**Your assignment**
Only one portion of the data is to be written out: from the line bearing "Definition resolveFlags (env" through the line bearing "Record CacheEntry : Type". Write it exactly as it appears.

Data for analysis START

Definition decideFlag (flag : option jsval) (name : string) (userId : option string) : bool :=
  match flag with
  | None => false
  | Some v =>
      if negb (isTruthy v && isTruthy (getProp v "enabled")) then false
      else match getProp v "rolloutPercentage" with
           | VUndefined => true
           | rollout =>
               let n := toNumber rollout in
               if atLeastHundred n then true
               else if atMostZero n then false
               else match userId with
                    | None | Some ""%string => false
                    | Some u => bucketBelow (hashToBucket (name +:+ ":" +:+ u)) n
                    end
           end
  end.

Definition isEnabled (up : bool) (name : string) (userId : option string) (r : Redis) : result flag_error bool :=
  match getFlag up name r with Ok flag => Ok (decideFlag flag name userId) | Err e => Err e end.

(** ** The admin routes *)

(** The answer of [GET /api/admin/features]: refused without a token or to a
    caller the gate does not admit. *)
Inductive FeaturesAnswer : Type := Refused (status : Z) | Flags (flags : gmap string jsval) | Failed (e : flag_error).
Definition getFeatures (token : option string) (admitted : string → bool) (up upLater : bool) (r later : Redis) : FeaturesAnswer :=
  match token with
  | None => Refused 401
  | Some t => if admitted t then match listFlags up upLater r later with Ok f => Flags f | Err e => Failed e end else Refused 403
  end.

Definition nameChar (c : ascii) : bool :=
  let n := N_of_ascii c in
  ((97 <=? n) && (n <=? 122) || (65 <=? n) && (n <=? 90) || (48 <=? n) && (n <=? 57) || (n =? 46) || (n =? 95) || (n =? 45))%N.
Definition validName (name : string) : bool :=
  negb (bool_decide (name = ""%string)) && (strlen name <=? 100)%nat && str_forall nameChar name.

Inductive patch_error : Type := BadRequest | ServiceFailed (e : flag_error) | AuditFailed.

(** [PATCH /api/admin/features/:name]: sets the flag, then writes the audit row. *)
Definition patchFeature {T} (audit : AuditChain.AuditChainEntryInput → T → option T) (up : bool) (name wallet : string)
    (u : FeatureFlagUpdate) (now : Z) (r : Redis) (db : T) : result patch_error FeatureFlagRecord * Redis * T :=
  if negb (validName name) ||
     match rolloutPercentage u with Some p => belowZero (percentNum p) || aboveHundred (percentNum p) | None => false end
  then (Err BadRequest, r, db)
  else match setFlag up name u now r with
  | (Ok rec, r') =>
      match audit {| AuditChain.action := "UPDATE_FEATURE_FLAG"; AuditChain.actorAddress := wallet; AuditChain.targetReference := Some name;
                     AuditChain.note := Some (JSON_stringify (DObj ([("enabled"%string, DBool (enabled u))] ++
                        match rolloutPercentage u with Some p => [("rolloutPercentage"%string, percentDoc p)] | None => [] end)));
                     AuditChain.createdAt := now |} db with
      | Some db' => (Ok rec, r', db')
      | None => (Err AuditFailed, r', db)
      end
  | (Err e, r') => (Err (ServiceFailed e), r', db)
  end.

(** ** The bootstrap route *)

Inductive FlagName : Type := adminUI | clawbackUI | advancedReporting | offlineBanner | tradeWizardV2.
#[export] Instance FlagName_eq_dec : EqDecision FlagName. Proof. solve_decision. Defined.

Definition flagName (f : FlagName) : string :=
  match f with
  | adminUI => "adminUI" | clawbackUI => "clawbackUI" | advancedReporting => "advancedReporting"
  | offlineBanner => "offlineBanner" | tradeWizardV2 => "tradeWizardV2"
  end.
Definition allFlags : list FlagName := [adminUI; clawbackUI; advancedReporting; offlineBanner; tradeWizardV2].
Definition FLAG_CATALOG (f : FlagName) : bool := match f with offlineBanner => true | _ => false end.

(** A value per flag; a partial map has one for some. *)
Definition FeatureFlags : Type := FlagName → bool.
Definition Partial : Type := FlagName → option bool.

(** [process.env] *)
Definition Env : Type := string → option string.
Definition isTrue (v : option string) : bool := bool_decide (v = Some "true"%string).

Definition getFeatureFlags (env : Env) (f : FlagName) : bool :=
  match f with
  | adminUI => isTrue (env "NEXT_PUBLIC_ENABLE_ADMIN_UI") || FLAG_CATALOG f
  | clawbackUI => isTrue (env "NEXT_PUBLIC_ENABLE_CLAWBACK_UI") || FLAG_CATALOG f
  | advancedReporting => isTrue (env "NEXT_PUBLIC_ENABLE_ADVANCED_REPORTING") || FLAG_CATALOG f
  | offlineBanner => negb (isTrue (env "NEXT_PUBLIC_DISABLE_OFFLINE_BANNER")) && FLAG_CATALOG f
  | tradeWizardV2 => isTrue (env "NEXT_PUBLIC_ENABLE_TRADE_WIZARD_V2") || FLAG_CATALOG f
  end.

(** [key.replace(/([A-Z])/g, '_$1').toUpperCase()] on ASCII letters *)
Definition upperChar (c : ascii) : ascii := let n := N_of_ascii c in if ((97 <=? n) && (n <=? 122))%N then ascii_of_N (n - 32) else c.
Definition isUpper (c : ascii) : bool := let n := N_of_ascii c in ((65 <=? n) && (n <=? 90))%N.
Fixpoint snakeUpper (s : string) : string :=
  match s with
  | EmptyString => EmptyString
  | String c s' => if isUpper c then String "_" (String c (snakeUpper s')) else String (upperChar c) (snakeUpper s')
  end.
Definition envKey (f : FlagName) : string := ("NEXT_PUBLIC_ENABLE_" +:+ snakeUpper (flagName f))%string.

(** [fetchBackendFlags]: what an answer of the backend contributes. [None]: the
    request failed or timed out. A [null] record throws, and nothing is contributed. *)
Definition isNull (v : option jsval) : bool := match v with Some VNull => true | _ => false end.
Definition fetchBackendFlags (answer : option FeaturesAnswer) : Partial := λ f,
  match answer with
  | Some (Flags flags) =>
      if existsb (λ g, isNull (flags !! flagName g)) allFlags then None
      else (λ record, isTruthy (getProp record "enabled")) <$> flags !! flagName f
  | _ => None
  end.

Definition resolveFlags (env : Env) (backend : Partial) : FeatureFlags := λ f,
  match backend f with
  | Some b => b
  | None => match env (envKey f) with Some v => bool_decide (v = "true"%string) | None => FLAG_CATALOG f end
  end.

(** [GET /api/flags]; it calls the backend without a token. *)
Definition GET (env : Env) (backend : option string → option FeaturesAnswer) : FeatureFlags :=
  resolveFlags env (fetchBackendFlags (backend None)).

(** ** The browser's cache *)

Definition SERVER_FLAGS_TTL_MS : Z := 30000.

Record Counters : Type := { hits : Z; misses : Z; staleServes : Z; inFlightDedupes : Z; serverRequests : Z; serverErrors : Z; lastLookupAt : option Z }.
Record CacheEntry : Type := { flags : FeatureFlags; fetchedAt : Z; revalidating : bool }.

Data for analysis END
Data for analysis START

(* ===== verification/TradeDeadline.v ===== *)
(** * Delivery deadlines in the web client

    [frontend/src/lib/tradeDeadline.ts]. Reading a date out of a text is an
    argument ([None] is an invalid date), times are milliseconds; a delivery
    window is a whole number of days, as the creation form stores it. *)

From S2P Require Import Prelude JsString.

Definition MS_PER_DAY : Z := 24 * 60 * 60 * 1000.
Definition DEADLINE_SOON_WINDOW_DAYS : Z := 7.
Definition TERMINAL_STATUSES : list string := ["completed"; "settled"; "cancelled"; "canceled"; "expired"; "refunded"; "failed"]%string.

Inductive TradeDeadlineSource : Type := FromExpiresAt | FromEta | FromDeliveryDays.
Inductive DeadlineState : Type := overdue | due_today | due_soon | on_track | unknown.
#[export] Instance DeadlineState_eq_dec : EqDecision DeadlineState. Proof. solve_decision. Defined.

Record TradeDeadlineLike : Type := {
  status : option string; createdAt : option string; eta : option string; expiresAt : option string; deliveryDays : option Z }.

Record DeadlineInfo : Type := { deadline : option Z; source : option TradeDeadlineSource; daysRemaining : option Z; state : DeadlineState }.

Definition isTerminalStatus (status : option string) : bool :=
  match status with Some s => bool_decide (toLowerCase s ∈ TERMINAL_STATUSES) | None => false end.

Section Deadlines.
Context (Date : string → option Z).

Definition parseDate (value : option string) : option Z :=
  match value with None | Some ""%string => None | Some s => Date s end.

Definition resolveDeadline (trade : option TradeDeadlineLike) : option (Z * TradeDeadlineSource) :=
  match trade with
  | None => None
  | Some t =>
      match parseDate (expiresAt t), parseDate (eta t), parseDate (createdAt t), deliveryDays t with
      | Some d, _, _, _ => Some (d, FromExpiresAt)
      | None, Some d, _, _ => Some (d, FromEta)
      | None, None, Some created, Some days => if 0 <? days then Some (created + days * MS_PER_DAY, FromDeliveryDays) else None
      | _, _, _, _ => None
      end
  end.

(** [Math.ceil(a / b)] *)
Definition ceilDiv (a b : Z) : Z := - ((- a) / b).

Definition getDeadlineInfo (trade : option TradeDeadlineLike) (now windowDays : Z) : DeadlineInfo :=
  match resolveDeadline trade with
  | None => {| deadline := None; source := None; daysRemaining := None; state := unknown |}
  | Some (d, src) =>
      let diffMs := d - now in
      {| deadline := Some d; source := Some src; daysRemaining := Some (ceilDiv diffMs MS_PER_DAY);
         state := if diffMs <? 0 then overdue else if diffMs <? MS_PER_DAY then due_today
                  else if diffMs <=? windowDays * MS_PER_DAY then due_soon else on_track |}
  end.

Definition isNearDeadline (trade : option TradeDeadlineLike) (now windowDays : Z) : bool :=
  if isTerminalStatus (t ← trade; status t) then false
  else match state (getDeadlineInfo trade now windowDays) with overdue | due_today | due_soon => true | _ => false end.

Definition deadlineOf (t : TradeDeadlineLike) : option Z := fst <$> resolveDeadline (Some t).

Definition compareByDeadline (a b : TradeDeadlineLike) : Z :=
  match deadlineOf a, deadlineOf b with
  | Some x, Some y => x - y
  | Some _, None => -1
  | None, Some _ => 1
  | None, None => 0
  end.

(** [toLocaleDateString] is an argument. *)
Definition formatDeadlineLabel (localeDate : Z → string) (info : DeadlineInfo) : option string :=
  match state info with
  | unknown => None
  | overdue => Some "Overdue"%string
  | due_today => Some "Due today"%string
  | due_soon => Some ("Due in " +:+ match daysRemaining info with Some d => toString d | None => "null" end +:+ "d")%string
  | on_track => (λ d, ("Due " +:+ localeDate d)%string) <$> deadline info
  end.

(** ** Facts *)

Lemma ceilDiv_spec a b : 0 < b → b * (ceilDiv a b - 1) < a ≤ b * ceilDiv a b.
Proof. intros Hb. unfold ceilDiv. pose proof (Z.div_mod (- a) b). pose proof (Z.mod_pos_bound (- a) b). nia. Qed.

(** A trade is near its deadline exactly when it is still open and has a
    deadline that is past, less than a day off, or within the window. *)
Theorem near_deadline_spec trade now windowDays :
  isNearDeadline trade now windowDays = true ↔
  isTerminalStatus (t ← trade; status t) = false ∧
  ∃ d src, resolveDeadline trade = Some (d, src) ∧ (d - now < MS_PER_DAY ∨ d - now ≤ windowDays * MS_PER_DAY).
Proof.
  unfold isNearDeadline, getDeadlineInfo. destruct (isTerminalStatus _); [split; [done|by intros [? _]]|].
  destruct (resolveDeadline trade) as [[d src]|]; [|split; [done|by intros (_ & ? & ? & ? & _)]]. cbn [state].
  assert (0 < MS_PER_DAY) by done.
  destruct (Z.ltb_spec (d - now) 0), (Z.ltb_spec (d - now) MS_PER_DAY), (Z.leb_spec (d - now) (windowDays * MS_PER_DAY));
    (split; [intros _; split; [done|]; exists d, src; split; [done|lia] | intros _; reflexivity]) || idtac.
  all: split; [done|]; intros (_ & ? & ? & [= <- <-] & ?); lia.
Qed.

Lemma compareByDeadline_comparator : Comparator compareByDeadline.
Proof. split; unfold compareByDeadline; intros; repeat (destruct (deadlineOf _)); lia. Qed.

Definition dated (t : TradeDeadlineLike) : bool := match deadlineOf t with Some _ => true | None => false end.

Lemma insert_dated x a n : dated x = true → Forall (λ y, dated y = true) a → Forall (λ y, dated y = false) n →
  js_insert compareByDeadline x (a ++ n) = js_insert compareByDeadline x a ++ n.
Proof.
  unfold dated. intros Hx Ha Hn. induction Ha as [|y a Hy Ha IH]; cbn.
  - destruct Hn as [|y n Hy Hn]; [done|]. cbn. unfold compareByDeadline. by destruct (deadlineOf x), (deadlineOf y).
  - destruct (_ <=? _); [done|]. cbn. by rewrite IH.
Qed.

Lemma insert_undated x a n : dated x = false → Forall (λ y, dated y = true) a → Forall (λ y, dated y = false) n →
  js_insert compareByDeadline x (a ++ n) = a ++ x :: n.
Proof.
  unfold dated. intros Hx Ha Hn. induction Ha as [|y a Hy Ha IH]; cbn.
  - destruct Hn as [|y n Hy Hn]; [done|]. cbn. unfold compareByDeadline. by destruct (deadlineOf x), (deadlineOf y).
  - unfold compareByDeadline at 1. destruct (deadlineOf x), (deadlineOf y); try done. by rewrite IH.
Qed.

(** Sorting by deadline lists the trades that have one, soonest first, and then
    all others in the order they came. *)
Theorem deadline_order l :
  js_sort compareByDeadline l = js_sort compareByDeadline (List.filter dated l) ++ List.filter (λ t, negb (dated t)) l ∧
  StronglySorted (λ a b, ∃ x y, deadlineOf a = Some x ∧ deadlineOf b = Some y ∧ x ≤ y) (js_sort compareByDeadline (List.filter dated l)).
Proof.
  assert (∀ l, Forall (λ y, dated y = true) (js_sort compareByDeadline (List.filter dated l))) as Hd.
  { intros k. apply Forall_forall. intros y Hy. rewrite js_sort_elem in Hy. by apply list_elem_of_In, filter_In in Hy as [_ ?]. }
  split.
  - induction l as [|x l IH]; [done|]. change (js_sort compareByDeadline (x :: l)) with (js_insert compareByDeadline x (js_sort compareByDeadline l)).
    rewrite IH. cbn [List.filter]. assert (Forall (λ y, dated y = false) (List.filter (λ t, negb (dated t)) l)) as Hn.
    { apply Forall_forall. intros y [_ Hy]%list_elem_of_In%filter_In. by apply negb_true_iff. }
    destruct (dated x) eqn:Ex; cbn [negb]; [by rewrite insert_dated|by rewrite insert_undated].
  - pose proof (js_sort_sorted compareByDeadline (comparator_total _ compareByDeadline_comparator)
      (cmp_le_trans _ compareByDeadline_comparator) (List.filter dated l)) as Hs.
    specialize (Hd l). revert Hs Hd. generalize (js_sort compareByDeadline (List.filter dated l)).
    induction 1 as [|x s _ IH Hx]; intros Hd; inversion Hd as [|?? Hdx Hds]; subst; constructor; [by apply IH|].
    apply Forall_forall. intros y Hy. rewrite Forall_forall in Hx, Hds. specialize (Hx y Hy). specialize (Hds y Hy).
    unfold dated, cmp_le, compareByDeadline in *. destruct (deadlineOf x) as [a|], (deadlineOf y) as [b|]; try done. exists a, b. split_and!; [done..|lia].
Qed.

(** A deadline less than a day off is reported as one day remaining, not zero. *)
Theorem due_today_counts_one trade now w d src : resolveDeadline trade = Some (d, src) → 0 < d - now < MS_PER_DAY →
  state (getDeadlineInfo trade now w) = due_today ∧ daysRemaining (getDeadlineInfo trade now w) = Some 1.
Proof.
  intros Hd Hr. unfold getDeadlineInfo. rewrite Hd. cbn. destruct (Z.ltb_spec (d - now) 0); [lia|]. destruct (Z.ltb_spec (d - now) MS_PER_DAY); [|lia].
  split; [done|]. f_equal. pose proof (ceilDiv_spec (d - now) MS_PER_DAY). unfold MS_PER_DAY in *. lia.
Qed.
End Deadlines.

Data for analysis END
Data for analysis START

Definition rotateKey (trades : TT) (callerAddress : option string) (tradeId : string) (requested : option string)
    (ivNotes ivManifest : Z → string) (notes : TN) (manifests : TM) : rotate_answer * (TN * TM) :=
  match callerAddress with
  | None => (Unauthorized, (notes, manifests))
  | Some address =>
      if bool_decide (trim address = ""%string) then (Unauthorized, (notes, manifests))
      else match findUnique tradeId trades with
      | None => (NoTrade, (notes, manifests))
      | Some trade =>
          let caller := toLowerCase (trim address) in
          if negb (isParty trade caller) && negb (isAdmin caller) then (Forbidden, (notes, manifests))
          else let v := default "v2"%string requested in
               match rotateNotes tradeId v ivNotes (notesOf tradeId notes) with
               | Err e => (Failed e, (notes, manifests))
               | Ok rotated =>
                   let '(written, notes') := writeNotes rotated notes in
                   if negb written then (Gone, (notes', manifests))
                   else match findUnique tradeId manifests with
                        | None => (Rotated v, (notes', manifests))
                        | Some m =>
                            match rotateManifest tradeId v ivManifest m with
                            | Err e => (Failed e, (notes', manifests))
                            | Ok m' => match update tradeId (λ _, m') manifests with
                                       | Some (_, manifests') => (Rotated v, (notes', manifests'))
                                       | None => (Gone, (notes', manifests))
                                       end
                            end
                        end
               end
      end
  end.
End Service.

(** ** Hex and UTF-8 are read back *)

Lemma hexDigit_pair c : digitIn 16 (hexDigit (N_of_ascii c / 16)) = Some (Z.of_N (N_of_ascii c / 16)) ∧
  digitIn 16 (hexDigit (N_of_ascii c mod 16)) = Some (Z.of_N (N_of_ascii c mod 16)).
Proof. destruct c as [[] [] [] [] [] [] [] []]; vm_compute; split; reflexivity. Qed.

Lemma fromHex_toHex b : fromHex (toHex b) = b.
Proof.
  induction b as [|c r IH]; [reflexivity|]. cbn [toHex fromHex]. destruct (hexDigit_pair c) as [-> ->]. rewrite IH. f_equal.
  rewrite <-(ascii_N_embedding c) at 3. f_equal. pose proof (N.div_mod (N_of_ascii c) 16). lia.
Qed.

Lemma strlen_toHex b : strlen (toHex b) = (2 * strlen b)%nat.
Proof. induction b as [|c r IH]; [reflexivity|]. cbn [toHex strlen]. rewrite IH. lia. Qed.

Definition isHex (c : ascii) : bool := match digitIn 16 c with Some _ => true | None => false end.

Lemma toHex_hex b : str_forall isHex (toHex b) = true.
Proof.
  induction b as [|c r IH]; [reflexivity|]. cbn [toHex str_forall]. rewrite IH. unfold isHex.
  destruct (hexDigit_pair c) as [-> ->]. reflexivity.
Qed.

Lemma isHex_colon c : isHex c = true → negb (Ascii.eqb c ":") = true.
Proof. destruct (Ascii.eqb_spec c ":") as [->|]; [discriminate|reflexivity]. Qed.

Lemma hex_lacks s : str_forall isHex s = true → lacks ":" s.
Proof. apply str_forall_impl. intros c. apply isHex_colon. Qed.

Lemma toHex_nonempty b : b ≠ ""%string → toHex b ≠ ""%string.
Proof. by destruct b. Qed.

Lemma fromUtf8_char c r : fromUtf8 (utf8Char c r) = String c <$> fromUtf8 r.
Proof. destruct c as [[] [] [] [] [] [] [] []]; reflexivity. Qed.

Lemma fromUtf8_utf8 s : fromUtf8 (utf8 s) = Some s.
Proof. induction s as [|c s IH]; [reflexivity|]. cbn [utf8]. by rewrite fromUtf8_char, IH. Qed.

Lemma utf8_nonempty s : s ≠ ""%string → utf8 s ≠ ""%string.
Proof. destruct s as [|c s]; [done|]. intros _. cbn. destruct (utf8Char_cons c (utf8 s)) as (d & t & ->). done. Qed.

Data for analysis END

**Response**
Definition resolveFlags (env : Env) (backend : Partial) : FeatureFlags := λ f,
  match backend f with
  | Some b => b
  | None => match env (envKey f) with Some v => bool_decide (v = "true"%string) | None => FLAG_CATALOG f end
  end.

(** [GET /api/flags]; it calls the backend without a token. *)
Definition GET (env : Env) (backend : option string → option FeaturesAnswer) : FeatureFlags :=
  resolveFlags env (fetchBackendFlags (backend None)).

(** ** The browser's cache *)

Definition SERVER_FLAGS_TTL_MS : Z := 30000.

Record Counters : Type := { hits : Z; misses : Z; staleServes : Z; inFlightDedupes : Z; serverRequests : Z; serverErrors : Z; lastLookupAt : option Z }.
Record CacheEntry : Type := { flags : FeatureFlags; fetchedAt : Z; revalidating : bool }.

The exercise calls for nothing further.